*LISTED RECORDS:*
(** X13. The names [normalizeTags] returns are pairwise distinct, non-empty
    and free of white space at both ends; normalising them again returns
    them unchanged, and a query's tag array is normalised the same way. *)
Theorem normalizeTags_normal_form (tags : list jsstring) :
  NoDup (normalizeTags tags)
  /\ (forall n, In n (normalizeTags tags) ->
        n <> [] /\ trim n = n
        /\ (forall c, hd_error n = Some c -> isWhiteSpace c = false)
        /\ (forall c, hd_error (rev n) = Some c -> isWhiteSpace c = false))
  /\ normalizeTags (normalizeTags tags) = normalizeTags tags
  /\ normalizeTagsFromQuery (TagsArray tags) = normalizeTags tags.
Proof.
  assert (ND : NoDup (normalizeTags tags)).
  { unfold normalizeTags. rewrite normalizeLoop_keepFirst.
    apply keepFirst_NoDup. }
  assert (M : forall n, In n (normalizeTags tags) ->
                truthy n = true /\ trim n = n).
  { intros n Hn. apply normalizeTags_members in Hn.
    destruct Hn as [T [t [_ <-]]]. split; [exact T | apply trim_fixed]. }
  split; [exact ND|]. split; [|split; [|reflexivity]].
  - intros n Hn. destruct (M n Hn) as [T E]. split; [|split; [exact E|]].
    + intros ->. discriminate.
    + rewrite <- E. split; intros c; apply trim_edges.
  - set (out := normalizeTags tags) in *.
    unfold normalizeTags at 1. rewrite normalizeLoop_keepFirst.
    assert (E1 : map trim out = out).
    { rewrite <- (map_id out) at 2. apply map_ext_in. intros n Hn.
      apply (M n Hn). }
    rewrite E1, filter_all by (intros n Hn; apply (M n Hn)).
    apply keepFirst_fixed, ND.
Qed.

*TO DO:* Your response should hold only an exact copy of the lines above, from the one containing "unfold normalizeTags at" through the end of the entries.

*REPLY:*
    unfold normalizeTags at 1. rewrite normalizeLoop_keepFirst.
    assert (E1 : map trim out = out).
    { rewrite <- (map_id out) at 2. apply map_ext_in. intros n Hn.
      apply (M n Hn). }
    rewrite E1, filter_all by (intros n Hn; apply (M n Hn)).
    apply keepFirst_fixed, ND.
Qed.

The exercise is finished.